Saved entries
◆ ◆ ◆ ◆ ◆

(* ===== verification/ApiAccount.v ===== *)
(** * Documents of the account calls (api_client/src/api.rs)

    Requests, answers and failures of login, claims, registration, domains and
    purchases, as serde derives their documents. *)

From S2P Require Import Prelude Net Json OriginLookup Api ApiTunnels.
#[local] Open Scope string_scope.
#[local] Open Scope list_scope.
#[local] Open Scope Z_scope.

Section api.
Context {FM : Formats} {FL : FormatsLaws FM}.

Record ReqInfoPops : Set := ReqInfoPops_new {}.

#[global] Instance ReqInfoPops_serde : Serde ReqInfoPops := {|
  to_value _ := Object [];
  from_value v := _ ← entries_of v; Some ReqInfoPops_new |}.

#[global] Instance ReqInfoPops_laws : SerdeLaws ReqInfoPops (λ _, True).
Proof. by split; [intros []|]. Qed.

Record Pop : Type := {
  Pop_pop : PlayitPop;
  Pop_name : string;
  Pop_region : PlayitNetwork;
  Pop_online : bool;
  Pop_ip4_premium : bool;
}.

#[global] Instance Pop_serde : Serde Pop := {|
  to_value x :=
    Object
      [("pop"%string, to_value (Serde := PlayitPop_serde) (Pop_pop x));
       ("name"%string, to_value (Serde := Serde_string) (Pop_name x));
       ("region"%string, to_value (Serde := PlayitNetwork_serde) (Pop_region x));
       ("online"%string, to_value (Serde := Serde_bool) (Pop_online x));
       ("ip4_premium"%string, to_value (Serde := Serde_bool) (Pop_ip4_premium x))];
  from_value v :=
    entries ← entries_of v;
    pop' ← field PlayitPop_serde "pop" entries;
    name' ← field Serde_string "name" entries;
    region' ← field PlayitNetwork_serde "region" entries;
    online' ← field Serde_bool "online" entries;
    ip4_premium' ← field Serde_bool "ip4_premium" entries;
    Some {| Pop_pop := pop';
            Pop_name := name';
            Pop_region := region';
            Pop_online := online';
            Pop_ip4_premium := ip4_premium' |} |}.
(* ===== verification/ApiClient.v ===== *)
(** * The typed API client (api_client/src/api.rs, lib.rs)

    Every call of the API: its path, its data and whether it may be repeated;
    and what the caller gets for the answer. *)

From S2P Require Import Prelude Text Net Json OriginLookup Api ApiTunnels ApiAccount HttpClient.
#[local] Open Scope string_scope.
#[local] Open Scope list_scope.

(** ** Results *)

Inductive ApiError (F C : Type) : Type :=
  | ErrFail (fail : F)
  | ErrApi (e : ApiResponseError)
  | ErrClient (e : C).
Arguments ErrFail {F C} fail.
Arguments ErrApi {F C} e.
Arguments ErrClient {F C} e.

Inductive ApiErrorNoFail (C : Type) : Type :=
  | NoFailUnexpectedFail
  | NoFailApi (e : ApiResponseError)
  | NoFailClient (e : C).
Arguments NoFailUnexpectedFail {C}.
Arguments NoFailApi {C} e.
Arguments NoFailClient {C} e.

Definition unwrap {A F C} (res : C + ApiResult A F) : ApiError F C + A :=
  match res with
  | inr (ApiSuccess v) => inr v
  | inr (ApiFailed fail) => inl (ErrFail fail)
  | inr (ApiErrored e) => inl (ErrApi e)
  | inl e => inl (ErrClient e)
  end.

(** For the calls whose failures are of type unit. *)
Definition unwrap_no_fail {A F C} (res : C + ApiResult A F) : ApiErrorNoFail C + A :=
  match res with
  | inr (ApiSuccess v) => inr v
  | inr (ApiFailed _) => inl NoFailUnexpectedFail
  | inr (ApiErrored e) => inl (NoFailApi e)
  | inl e => inl (NoFailClient e)
  end.

(** ** Building a client (lib.rs) *)

Record PlayitApiBuilder : Type := { pb_api_base : string; pb_auth : AuthState }.

Definition builder_new (api_base : string) : PlayitApiBuilder :=
  {| pb_api_base := api_base; pb_auth := Anonymous |}.

Definition builder_auth (b : PlayitApiBuilder) (auth : AuthState) : PlayitApiBuilder :=
  {| pb_api_base := pb_api_base b; pb_auth := auth |}.

Definition builder_agent_key (b : PlayitApiBuilder) (secret : string) : PlayitApiBuilder :=
  builder_auth b (AuthState_agent_key secret).

Definition builder_bearer (b : PlayitApiBuilder) (token : string) : PlayitApiBuilder :=
  builder_auth b (Bearer token).

Definition builder_build (b : PlayitApiBuilder) : HttpClient :=
  HttpClient_new_with_auth (pb_api_base b) (pb_auth b).

Definition PlayitApi_create (api_base : string) (secret : option string) : HttpClient :=
  match secret with
  | Some secret => builder_build (builder_agent_key (builder_new api_base) secret)
  | None => builder_build (builder_new api_base)
  end.

Definition PlayitApi_from_bearer (api_base token : string) : HttpClient :=
  builder_build (builder_bearer (builder_new api_base) token).

Definition PortType_matches (t port : PortType) : bool :=
  match t, port with
  | PortTypeBoth, _ | PortTypeTcp, PortTypeTcp | PortTypeUdp, PortTypeUdp => true
  | _, _ => false
  end.

Definition PortRange_contains (r : ApiPortRange) (port : Z) : bool :=
  (ApiPortRange_from r <=? port)%Z && (port <? ApiPortRange_to r)%Z.

(** ** Calls *)

(** A call: where it is posted, whether it may be repeated, and its data. A
    call that cannot fail has the failures of type unit. *)
Record Endpoint : Type := {
  ep_path : string;
  ep_policy : RetryPolicy;
  ep_Req : Type;
  ep_Res : Type;
  ep_Fail : Type;
  ep_req : Serde ep_Req;
  ep_res : Serde ep_Res;
  ep_fail : Serde ep_Fail;
  ep_req_wf : ep_Req → Prop;
  ep_res_wf : ep_Res → Prop;
  ep_fail_wf : ep_Fail → Prop;
}.

Section invoke.
Context {FM : Formats} {JT : JsonText} {T : Transport JT}.

(** [self.client.call_with_policy(caller, path, req, policy)], or
    [self.client.call(caller, path, req)] for a call that is not repeated. *)
Definition exchange_call (e : Endpoint) (c : HttpClient) (req : ep_Req e) (t : traffic JT) :
    option (HttpClientError + ApiResult (ep_Res e) (ep_Fail e)) * traffic JT :=
  match ep_policy e with
  | RetryNever => call (ep_req e) (ep_res e) (ep_fail e) c (ep_path e) req t
  | RetryTransient => call_with_policy (ep_req e) (ep_res e) (ep_fail e) c (ep_path e) req RetryTransient t
  end.

Definition invoke (e : Endpoint) (c : HttpClient) (req : ep_Req e) (t : traffic JT) :
    option (ApiError (ep_Fail e) HttpClientError + ep_Res e) * traffic JT :=
  let '(r, t) := exchange_call e c req t in (unwrap <$> r, t).

Definition invoke_no_fail (e : Endpoint) (c : HttpClient) (req : ep_Req e) (t : traffic JT) :
    option (ApiErrorNoFail HttpClientError + ep_Res e) * traffic JT :=
  let '(r, t) := exchange_call e c req t in (unwrap_no_fail <$> r, t).
End invoke.

Section calls.
Context {FM : Formats}.

Definition v1_tunnels_list : Endpoint := {|
  ep_path := "/v1/tunnels/list"; ep_policy := RetryTransient;
  ep_Req := ReqTunnelsListV1; ep_Res := AccountTunnelsV1; ep_Fail := ();
  ep_req := ReqTunnelsListV1_serde; ep_res := AccountTunnelsV1_serde; ep_fail := Serde_unit;
  ep_req_wf := (λ _, True); ep_res_wf := AccountTunnelsV1_wf; ep_fail_wf := (λ _, True) |}.

Definition v1_tunnels_create : Endpoint := {|
  ep_path := "/v1/tunnels/create"; ep_policy := RetryNever;
  ep_Req := ReqTunnelsCreateV1; ep_Res := ObjectId; ep_Fail := TunnelCreateErrorV1;
  ep_req := ReqTunnelsCreateV1_serde; ep_res := ObjectId_serde; ep_fail := TunnelCreateErrorV1_serde;
  ep_req_wf := ReqTunnelsCreateV1_wf; ep_res_wf := ObjectId_wf; ep_fail_wf := (λ _, True) |}.

Definition v1_schemas_get : Endpoint := {|
  ep_path := "/v1/schemas/get"; ep_policy := RetryTransient;
  ep_Req := ReqSchemasGetV1; ep_Res := SchemaData; ep_Fail := SchemaGetError;
  ep_req := ReqSchemasGetV1_serde; ep_res := SchemaData_serde; ep_fail := SchemaGetError_serde;
  ep_req_wf := ReqSchemasGetV1_wf; ep_res_wf := SchemaData_wf; ep_fail_wf := (λ _, True) |}.

Definition v1_tunnels_config : Endpoint := {|
  ep_path := "/v1/tunnels/config"; ep_policy := RetryNever;
  ep_Req := ReqTunnelsConfigV1; ep_Res := (); ep_Fail := TunnelConfigError;
  ep_req := ReqTunnelsConfigV1_serde; ep_res := Serde_unit; ep_fail := TunnelConfigError_serde;
  ep_req_wf := ReqTunnelsConfigV1_wf; ep_res_wf := (λ _, True); ep_fail_wf := TunnelConfigError_wf |}.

◆ ◆ ◆ ◆ ◆

EXERCISE INSTRUCTIONS
In the reply, include exactly the lines from the beginning of the entries above through the line holding "region' ← field", and nothing besides.

EXPECTED ANSWER
(* ===== verification/ApiAccount.v ===== *)
(** * Documents of the account calls (api_client/src/api.rs)

    Requests, answers and failures of login, claims, registration, domains and
    purchases, as serde derives their documents. *)

From S2P Require Import Prelude Net Json OriginLookup Api ApiTunnels.
#[local] Open Scope string_scope.
#[local] Open Scope list_scope.
#[local] Open Scope Z_scope.

Section api.
Context {FM : Formats} {FL : FormatsLaws FM}.

Record ReqInfoPops : Set := ReqInfoPops_new {}.

#[global] Instance ReqInfoPops_serde : Serde ReqInfoPops := {|
  to_value _ := Object [];
  from_value v := _ ← entries_of v; Some ReqInfoPops_new |}.

#[global] Instance ReqInfoPops_laws : SerdeLaws ReqInfoPops (λ _, True).
Proof. by split; [intros []|]. Qed.

Record Pop : Type := {
  Pop_pop : PlayitPop;
  Pop_name : string;
  Pop_region : PlayitNetwork;
  Pop_online : bool;
  Pop_ip4_premium : bool;
}.

#[global] Instance Pop_serde : Serde Pop := {|
  to_value x :=
    Object
      [("pop"%string, to_value (Serde := PlayitPop_serde) (Pop_pop x));
       ("name"%string, to_value (Serde := Serde_string) (Pop_name x));
       ("region"%string, to_value (Serde := PlayitNetwork_serde) (Pop_region x));
       ("online"%string, to_value (Serde := Serde_bool) (Pop_online x));
       ("ip4_premium"%string, to_value (Serde := Serde_bool) (Pop_ip4_premium x))];
  from_value v :=
    entries ← entries_of v;
    pop' ← field PlayitPop_serde "pop" entries;
    name' ← field Serde_string "name" entries;
    region' ← field PlayitNetwork_serde "region" entries;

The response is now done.